Stored data:
-*-

(** [initializeMetrics(apis, scenarios, scenarioConfig)] *)
Definition initializeMetrics (apis scenarios : list string)
    (scenarioConfig : gmap string ScenarioConfig) : MetricsObject :=
  foldl (λ metrics scenario,
           <[scenario := scenario_object apis scenarioConfig scenario]> metrics)
    ∅ scenarios.

(** The engine's sample store: every [add(v)] on a metric appends [v] to
    the samples kept under the metric's name. *)
Abbreviation Store := (gmap string (list Q)).

Definition samples (st : Store) (name : string) : list Q :=
  default [] (st !! name).

Definition add (name : string) (v : Q) (st : Store) : Store :=
  <[name := samples st name ++ [v]]> st.

(** The value of a counter: the sum of what was added to it. *)
Definition counter_value (st : Store) (name : string) : Q :=
  foldr Qplus 0%Q (samples st name).

(** The part of the k6 response the recorder reads. *)
Record Response := mkResponse { status : Z; timings_duration : Q }.

(** How a call ends: it returns, or a [TypeError] propagates to the caller
    (member access on [undefined]). *)
Inductive Completion (A : Type) : Type :=
| Returns (a : A)
| Throws_TypeError.
Arguments Returns {A} a.
Arguments Throws_TypeError {A}.

Definition bind {A B} (c : Completion A) (k : A → Completion B) : Completion B :=
  match c with
  | Returns a => k a
  | Throws_TypeError => Throws_TypeError
  end.

(** The body of either [if] block of [recordMetrics] once the object is
    known to carry metrics: count, duration, and for [status >= 400] the
    failure counter and the counter of the status code, if it has one. *)
Definition record_on (m : MetricSet) (res : Response) (st : Store) : Store :=
  let st := add (count m) 1 st in
  let st := add (duration m) (timings_duration res) st in
  if decide (400 ≤ status res) then
    let st := add (failed m) 1 st in
    match statusCodes m !! status res with
    | Some statusMetric => add statusMetric 1 st
    | None => st
    end
  else st.

(** [metrics[scenario]?.[api]] *)
Definition scenario_slot (metrics : MetricsObject) (scenario api : string)
    : option Slot :=
  obj ← metrics !! scenario;
  obj !! api.

(** [metrics[scenario]?.phases?.[phaseIndex]?.[api]] *)
Definition phase_metric (metrics : MetricsObject) (scenario api : string)
    (phaseIndex : nat) : option MetricSet :=
  obj ← metrics !! scenario;
  slot ← obj !! "phases";
  t ← table slot !! phaseIndex;
  t !! api.

(** [recordMetrics(metrics, api, scenario, phaseIndex, res)] as a function
    of the store.  In the first block the guard only tests that
    [metrics[scenario][api]] is truthy; the block then reads [.count] of it,
    and calling [.add] on a missing [.count] throws before anything is
    recorded. *)
Definition recordMetrics (metrics : MetricsObject) (api scenario : string)
    (phaseIndex : option nat) (res : Response) (st : Store)
    : Completion Store :=
  bind
    (match scenario_slot metrics scenario api with
     | Some slot =>
         match metric slot with
         | Some m => Returns (record_on m res st)
         | None => Throws_TypeError
         end
     | None => Returns st
     end)
    (λ st,
       match phaseIndex with
       | Some i =>
           match phase_metric metrics scenario api i with
           | Some m => Returns (record_on m res st)
           | None => Returns st
           end
       | None => Returns st
       end).

(** A sequence of calls for the same key, one per response. *)
Fixpoint recordAll (metrics : MetricsObject) (api scenario : string)
    (phaseIndex : option nat) (rs : list Response) (st : Store)
    : Completion Store :=
  match rs with
  | [] => Returns st
  | res :: rs' =>
      bind (recordMetrics metrics api scenario phaseIndex res st)
        (recordAll metrics api scenario phaseIndex rs')
  end.

(** *** What one recorded request is said to change

    [contribution key res name] is what a request with outcome [res] adds
    to the metric called [name] when it is recorded under [key]. *)
Definition contribution (key : string) (res : Response) (name : string)
    : list Q :=
  (if decide (name = count_name key) then [1%Q] else [])
  ++ (if decide (name = duration_name key) then [timings_duration res] else [])
  ++ (if decide (400 ≤ status res) then
        (if decide (name = failed_name key) then [1%Q] else [])
        ++ (if decide (status res ∈ statusCodes_tracked
                       ∧ name = status_name (status res) key)
            then [1%Q] else [])
      else []).

(** The update of one granularity, as the spec words it: one more request,
    one more duration sample, one more failure when the status is 400 or
    above, one more on the counter of that status code, and nothing on the
    counters of the other codes. *)
Definition level_updated (st st' : Store) (key : string) (res : Response)
    : Prop :=
  (counter_value st' (count_name key)
   == counter_value st (count_name key) + 1)%Q
  ∧ samples st' (duration_name key)
    = samples st (duration_name key) ++ [timings_duration res]
  ∧ (400 ≤ status res →
     (counter_value st' (failed_name key)
      == counter_value st (failed_name key) + 1)%Q)
  ∧ (status res < 400 →
     samples st' (failed_name key) = samples st (failed_name key))
  ∧ ∀ code, code ∈ statusCodes_tracked →
      (400 ≤ status res → code = status res →
       (counter_value st' (status_name code key)
        == counter_value st (status_name code key) + 1)%Q)
      ∧ (status res < 400 ∨ code ≠ status res →
         samples st' (status_name code key)
         = samples st (status_name code key)).

(** The names of the metrics created for one key. *)
Definition metric_names (key : string) : list string :=
  [count_name key; duration_name key; failed_name key]
  ++ ((λ code, status_name code key) <$> statusCodes_tracked).

(** Nothing recorded under [key] has changed. *)
Definition level_unchanged (st st' : Store) (key : string) : Prop :=
  samples st' (count_name key) = samples st (count_name key)
  ∧ samples st' (duration_name key) = samples st (duration_name key)
  ∧ samples st' (failed_name key) = samples st (failed_name key)
  ∧ ∀ code, code ∈ statusCodes_tracked →
      samples st' (status_name code key) = samples st (status_name code key).

End Metrics.

Import Metrics.

(** ** Aggregator (lines 219-400, 441-471) *)

(** [x.toFixed(2)] on an exact number below 10^21 in magnitude: the sign,
    then the integer nearest to [100 * |x|] (the larger one on a tie)
    written with two decimals. *)
Definition two_digits (n : Z) : string :=
  if decide (n < 10) then "0" +:+ pretty n else pretty n.

Definition toFixed2 (x : Q) : string :=
  let n := Qfloor (Qabs x * 100 + (1 # 2)) in
  (if Qlt_le_dec x 0 then "-" else "")
  +:+ pretty (n / 100) +:+ "." +:+ two_digits (n mod 100).

(** Truthiness of a number, and [x || 0] on a possibly missing one. *)
Definition truthy (x : Q) : bool := negb (Qeq_bool x 0).

Definition or_zero (x : option Q) : Q :=
  match x with
  | Some v => if truthy v then v else 0%Q
  | None => 0%Q
  end.

(** The SLA file: per API, optional percentile thresholds. *)
Module SLA.
Record Entry := mkEntry { p90 : option Q; p95 : option Q; p99 : option Q }.
End SLA.

Module Report.

(** One entry of [data.metrics]; [values] maps a statistic's name
    (["count"], ["min"], ["p(90)"], ...) to its number. *)
Record Metric := mkMetric { values : option (gmap string Q) }.

Abbreviation Data := (gmap string Metric).
Abbreviation Sla := (option (gmap string SLA.Entry)).

(** [data.metrics[name]?.values] and [data.metrics[name]?.values?.count] *)
Definition metric_values (data : Data) (name : string)
    : option (gmap string Q) :=
  m ← data !! name; values m.

Definition metric_count (data : Data) (name : string) : option Q :=
  v ← metric_values data name; v !! "count".

Inductive Status := PASS | FAIL | NA.

(** A row of a summary table; [sla = None] is the cell ['N/A']. *)
Record SummaryRow := mkSummaryRow {
  api : string;
  sla : option Q;
  min : string;
  max : string;
  avg : string;
  p90 : string;
  p95 : string;
  p99 : string;
  total : Q;
  passed : Q;
  failed : Q;
  errorPct : string;
  status : Status
}.

(** The end of each builder's loop body (lines 258-284, 314-340 and
    370-396 are the same text): pass count, error percentage, SLA cell and
    status, then the row. *)
Definition summaryRow (SLA : Sla) (api : string)
    (min max avg p90 p95 p99 total failed : Q) : SummaryRow :=
  let passed := (total - failed)%Q in
  let errorPct :=
    if truthy total then toFixed2 (failed / total * 100) else "0.00" in
  let hasSLA := SLA ≫= (.!! api) in
  let slaP90 := hasSLA ≫= SLA.p90 in
  let status :=
    match hasSLA with
    | Some _ =>
        if Qlt_le_dec 0 total then
          let p90Fail :=
            match slaP90 with
            | Some threshold => if Qlt_le_dec threshold p90 then true else false
            | None => false
            end in
          if p90Fail then FAIL else PASS
        else NA
    | None => NA
    end in
  mkSummaryRow api slaP90 (toFixed2 min) (toFixed2 max) (toFixed2 avg)
    (toFixed2 p90) (toFixed2 p95) (toFixed2 p99)
    total passed failed errorPct status.

(** The loop body of [buildPhaseTable] and [buildScenarioTable] (lines
    295-340 and 351-396), which differ only in the metric names; [key] is
    the part of the names after the prefix. *)
Definition direct_row (data : Data) (SLA : Sla) (api key : string)
    : SummaryRow :=
  let total := or_zero (metric_count data (count_name key)) in
  let failed := or_zero (metric_count data (failed_name key)) in
  match metric_values data (duration_name key) with
  | Some dv =>
      summaryRow SLA api
        (or_zero (dv !! "min")) (or_zero (dv !! "max")) (or_zero (dv !! "avg"))
        (or_zero (dv !! "p(90)")) (or_zero (dv !! "p(95)"))
        (or_zero (dv !! "p(99)")) total failed
  | None => summaryRow SLA api 0 0 0 0 0 0 total failed
  end.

-*-

REQUIRED WORK = Would you please repeat exactly the lines above, starting at the line with "Definition contribution (key" and stopping at the line with "(status res) key)", both included?

ANSWER FOR THIS EXERCISE =
Definition contribution (key : string) (res : Response) (name : string)
    : list Q :=
  (if decide (name = count_name key) then [1%Q] else [])
  ++ (if decide (name = duration_name key) then [timings_duration res] else [])
  ++ (if decide (400 ≤ status res) then
        (if decide (name = failed_name key) then [1%Q] else [])
        ++ (if decide (status res ∈ statusCodes_tracked
                       ∧ name = status_name (status res) key)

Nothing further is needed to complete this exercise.